● **TASK DETAILS**
Please write out, exactly, every line of the listing from its first line through the one that includes "numeral (f_active v) = Some a →".

● **DATA TO USE**
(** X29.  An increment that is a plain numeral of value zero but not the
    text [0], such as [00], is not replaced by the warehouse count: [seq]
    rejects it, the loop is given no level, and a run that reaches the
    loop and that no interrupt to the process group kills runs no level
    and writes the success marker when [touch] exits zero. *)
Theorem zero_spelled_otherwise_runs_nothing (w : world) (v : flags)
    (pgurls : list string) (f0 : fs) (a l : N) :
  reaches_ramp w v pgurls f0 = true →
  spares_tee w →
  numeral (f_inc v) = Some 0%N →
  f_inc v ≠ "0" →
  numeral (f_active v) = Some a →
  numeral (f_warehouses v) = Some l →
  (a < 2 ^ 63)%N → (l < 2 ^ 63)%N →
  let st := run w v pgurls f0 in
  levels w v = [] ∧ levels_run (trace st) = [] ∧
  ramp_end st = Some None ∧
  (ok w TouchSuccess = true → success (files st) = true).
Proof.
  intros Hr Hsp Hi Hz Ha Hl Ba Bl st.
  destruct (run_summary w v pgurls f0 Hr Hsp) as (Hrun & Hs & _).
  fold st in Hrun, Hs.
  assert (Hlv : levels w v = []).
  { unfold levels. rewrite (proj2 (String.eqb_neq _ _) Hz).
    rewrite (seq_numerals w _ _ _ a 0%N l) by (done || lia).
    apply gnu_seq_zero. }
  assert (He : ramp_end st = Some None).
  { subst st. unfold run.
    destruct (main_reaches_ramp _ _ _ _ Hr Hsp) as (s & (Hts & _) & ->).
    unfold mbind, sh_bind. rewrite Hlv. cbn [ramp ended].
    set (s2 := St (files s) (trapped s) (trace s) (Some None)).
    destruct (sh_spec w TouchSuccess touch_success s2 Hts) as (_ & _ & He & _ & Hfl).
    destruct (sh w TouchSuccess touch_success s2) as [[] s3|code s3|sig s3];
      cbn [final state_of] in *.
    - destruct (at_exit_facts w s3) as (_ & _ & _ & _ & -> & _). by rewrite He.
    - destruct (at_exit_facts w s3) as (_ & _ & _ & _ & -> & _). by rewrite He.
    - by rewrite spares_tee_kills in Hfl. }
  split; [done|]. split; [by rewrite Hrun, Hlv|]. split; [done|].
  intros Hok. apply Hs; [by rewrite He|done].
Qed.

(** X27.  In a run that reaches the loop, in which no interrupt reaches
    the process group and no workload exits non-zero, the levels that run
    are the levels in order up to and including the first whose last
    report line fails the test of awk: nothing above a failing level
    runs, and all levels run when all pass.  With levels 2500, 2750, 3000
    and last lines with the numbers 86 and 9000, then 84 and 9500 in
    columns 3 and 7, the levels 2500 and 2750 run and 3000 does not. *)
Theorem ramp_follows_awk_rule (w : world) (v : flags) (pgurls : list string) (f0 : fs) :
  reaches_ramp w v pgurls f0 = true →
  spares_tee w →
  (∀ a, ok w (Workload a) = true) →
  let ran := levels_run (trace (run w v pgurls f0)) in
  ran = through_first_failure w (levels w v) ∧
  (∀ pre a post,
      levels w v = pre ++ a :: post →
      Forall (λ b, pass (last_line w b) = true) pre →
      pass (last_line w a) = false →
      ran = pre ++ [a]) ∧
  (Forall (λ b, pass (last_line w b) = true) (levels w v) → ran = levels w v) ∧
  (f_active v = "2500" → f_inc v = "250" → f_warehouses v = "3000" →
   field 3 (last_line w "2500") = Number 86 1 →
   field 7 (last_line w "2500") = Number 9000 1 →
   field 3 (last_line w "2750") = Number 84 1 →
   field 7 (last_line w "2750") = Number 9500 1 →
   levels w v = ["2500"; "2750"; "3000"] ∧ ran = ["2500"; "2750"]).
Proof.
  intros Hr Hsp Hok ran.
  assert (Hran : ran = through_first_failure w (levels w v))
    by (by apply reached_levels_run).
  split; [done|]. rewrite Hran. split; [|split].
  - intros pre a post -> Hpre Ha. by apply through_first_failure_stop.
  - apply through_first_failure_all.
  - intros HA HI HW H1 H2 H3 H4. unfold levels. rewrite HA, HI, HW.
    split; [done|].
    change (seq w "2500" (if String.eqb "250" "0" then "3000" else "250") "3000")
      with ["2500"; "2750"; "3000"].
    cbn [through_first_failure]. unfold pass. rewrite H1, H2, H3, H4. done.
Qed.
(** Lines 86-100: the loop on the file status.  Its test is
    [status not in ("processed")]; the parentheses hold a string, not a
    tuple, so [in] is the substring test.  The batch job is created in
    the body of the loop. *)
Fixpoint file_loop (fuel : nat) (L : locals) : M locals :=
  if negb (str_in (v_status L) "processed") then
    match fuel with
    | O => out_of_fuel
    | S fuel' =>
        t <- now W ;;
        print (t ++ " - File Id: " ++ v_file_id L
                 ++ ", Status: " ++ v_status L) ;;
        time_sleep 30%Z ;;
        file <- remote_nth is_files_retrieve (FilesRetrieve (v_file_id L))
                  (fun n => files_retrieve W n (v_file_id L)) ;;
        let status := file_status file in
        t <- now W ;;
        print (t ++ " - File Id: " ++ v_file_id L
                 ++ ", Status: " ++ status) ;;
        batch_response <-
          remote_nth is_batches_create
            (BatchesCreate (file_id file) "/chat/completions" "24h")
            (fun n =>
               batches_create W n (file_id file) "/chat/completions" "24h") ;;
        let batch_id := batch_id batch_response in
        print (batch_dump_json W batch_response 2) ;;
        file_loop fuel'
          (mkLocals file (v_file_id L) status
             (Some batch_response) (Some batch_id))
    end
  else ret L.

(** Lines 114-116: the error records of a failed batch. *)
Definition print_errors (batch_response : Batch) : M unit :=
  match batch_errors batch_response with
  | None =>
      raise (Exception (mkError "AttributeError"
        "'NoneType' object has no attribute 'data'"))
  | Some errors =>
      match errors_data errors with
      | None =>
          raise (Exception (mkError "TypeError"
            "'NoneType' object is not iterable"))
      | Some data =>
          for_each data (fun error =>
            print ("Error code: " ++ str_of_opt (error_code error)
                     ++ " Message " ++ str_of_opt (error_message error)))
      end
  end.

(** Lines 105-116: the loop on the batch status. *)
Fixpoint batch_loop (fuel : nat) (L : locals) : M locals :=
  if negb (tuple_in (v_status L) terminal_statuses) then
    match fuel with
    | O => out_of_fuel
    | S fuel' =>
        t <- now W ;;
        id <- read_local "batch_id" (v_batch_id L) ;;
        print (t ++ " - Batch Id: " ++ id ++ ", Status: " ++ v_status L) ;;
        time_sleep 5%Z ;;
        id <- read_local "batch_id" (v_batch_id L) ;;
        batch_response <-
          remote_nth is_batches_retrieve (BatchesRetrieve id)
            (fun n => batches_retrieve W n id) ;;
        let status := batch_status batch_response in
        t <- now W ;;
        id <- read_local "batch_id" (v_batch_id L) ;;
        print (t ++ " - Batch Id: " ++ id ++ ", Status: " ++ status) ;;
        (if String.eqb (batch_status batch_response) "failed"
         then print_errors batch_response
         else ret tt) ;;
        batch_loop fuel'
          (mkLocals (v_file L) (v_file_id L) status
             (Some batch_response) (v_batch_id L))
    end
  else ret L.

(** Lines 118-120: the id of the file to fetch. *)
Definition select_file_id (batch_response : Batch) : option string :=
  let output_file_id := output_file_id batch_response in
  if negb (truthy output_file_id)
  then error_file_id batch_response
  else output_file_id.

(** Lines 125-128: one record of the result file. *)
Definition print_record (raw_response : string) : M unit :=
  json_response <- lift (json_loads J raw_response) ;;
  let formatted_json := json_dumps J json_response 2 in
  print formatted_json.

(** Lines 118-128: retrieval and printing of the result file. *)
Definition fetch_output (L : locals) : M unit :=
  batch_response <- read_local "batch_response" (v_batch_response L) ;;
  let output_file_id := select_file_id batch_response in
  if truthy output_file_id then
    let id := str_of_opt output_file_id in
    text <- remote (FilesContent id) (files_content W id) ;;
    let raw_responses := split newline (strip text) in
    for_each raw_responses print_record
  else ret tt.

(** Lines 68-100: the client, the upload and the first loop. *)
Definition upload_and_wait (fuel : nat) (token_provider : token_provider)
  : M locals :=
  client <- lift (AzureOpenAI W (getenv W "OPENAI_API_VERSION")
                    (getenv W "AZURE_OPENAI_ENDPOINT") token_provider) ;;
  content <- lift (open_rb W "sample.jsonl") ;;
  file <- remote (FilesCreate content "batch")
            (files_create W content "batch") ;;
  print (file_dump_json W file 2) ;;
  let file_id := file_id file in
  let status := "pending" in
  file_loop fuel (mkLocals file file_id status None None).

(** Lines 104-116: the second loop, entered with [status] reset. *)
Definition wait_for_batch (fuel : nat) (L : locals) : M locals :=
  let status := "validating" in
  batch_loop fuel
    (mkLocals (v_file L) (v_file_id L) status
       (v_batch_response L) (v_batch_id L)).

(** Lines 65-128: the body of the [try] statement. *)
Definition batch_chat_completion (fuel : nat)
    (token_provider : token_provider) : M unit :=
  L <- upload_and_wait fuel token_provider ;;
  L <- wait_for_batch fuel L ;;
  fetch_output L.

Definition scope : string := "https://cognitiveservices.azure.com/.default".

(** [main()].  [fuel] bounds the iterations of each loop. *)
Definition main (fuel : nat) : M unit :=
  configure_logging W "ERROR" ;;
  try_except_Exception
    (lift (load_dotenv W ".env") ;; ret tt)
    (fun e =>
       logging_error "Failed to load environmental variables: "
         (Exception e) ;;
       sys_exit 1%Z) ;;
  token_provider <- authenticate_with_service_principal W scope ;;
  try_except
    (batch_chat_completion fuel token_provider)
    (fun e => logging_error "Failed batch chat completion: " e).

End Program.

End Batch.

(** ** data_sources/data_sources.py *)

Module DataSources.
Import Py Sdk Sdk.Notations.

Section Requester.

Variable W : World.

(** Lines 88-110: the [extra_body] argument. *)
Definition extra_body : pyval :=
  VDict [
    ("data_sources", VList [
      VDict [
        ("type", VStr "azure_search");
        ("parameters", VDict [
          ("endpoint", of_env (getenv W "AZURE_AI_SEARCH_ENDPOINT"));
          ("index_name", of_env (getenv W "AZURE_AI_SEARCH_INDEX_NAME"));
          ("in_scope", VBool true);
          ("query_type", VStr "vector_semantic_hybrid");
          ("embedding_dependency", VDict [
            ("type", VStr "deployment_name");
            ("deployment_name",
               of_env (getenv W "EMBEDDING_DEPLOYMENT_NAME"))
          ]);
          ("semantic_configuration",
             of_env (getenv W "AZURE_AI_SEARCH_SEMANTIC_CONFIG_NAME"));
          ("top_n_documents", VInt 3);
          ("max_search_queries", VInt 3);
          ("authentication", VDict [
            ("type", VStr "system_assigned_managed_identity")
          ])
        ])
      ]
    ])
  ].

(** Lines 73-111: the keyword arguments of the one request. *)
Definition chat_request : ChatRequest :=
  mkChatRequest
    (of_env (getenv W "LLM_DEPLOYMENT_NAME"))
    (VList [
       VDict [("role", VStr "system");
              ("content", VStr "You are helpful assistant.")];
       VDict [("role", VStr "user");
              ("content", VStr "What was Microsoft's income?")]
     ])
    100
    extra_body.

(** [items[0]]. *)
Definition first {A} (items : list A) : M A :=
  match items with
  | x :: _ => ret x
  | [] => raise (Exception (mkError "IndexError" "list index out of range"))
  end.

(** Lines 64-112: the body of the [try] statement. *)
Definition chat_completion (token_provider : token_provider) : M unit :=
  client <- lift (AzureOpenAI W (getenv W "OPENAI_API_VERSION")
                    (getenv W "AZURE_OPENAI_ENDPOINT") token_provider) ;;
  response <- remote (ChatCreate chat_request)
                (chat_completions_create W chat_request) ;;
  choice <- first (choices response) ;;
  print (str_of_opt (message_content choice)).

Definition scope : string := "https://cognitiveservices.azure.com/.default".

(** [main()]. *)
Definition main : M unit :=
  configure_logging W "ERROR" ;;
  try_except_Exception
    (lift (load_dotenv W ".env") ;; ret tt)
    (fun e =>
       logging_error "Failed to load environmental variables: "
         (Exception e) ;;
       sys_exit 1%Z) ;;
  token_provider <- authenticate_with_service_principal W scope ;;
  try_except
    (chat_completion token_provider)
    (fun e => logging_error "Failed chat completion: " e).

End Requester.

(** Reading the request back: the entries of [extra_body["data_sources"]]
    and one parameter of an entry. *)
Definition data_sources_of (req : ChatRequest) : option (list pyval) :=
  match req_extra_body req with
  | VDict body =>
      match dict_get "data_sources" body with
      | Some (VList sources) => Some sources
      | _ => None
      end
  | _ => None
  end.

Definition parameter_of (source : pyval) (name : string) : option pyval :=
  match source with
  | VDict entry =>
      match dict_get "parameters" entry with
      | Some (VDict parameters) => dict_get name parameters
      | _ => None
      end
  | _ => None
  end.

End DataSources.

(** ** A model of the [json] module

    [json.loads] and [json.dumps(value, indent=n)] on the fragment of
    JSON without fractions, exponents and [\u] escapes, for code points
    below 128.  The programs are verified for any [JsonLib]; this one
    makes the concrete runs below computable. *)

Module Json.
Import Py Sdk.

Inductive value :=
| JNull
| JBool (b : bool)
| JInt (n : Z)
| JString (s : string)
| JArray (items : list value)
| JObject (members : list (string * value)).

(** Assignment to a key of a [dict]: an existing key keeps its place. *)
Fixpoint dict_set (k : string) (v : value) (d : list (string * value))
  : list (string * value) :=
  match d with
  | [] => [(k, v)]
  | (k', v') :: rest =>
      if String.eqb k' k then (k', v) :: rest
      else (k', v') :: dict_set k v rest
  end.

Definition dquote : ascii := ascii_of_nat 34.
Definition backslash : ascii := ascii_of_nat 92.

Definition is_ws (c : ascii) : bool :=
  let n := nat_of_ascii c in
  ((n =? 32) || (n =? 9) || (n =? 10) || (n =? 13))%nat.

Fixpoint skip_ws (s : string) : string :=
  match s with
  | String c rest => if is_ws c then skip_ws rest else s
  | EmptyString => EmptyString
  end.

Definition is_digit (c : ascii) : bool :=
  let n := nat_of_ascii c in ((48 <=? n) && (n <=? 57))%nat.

● **ANSWER BOX**
(** X29.  An increment that is a plain numeral of value zero but not the
    text [0], such as [00], is not replaced by the warehouse count: [seq]
    rejects it, the loop is given no level, and a run that reaches the
    loop and that no interrupt to the process group kills runs no level
    and writes the success marker when [touch] exits zero. *)
Theorem zero_spelled_otherwise_runs_nothing (w : world) (v : flags)
    (pgurls : list string) (f0 : fs) (a l : N) :
  reaches_ramp w v pgurls f0 = true →
  spares_tee w →
  numeral (f_inc v) = Some 0%N →
  f_inc v ≠ "0" →
  numeral (f_active v) = Some a →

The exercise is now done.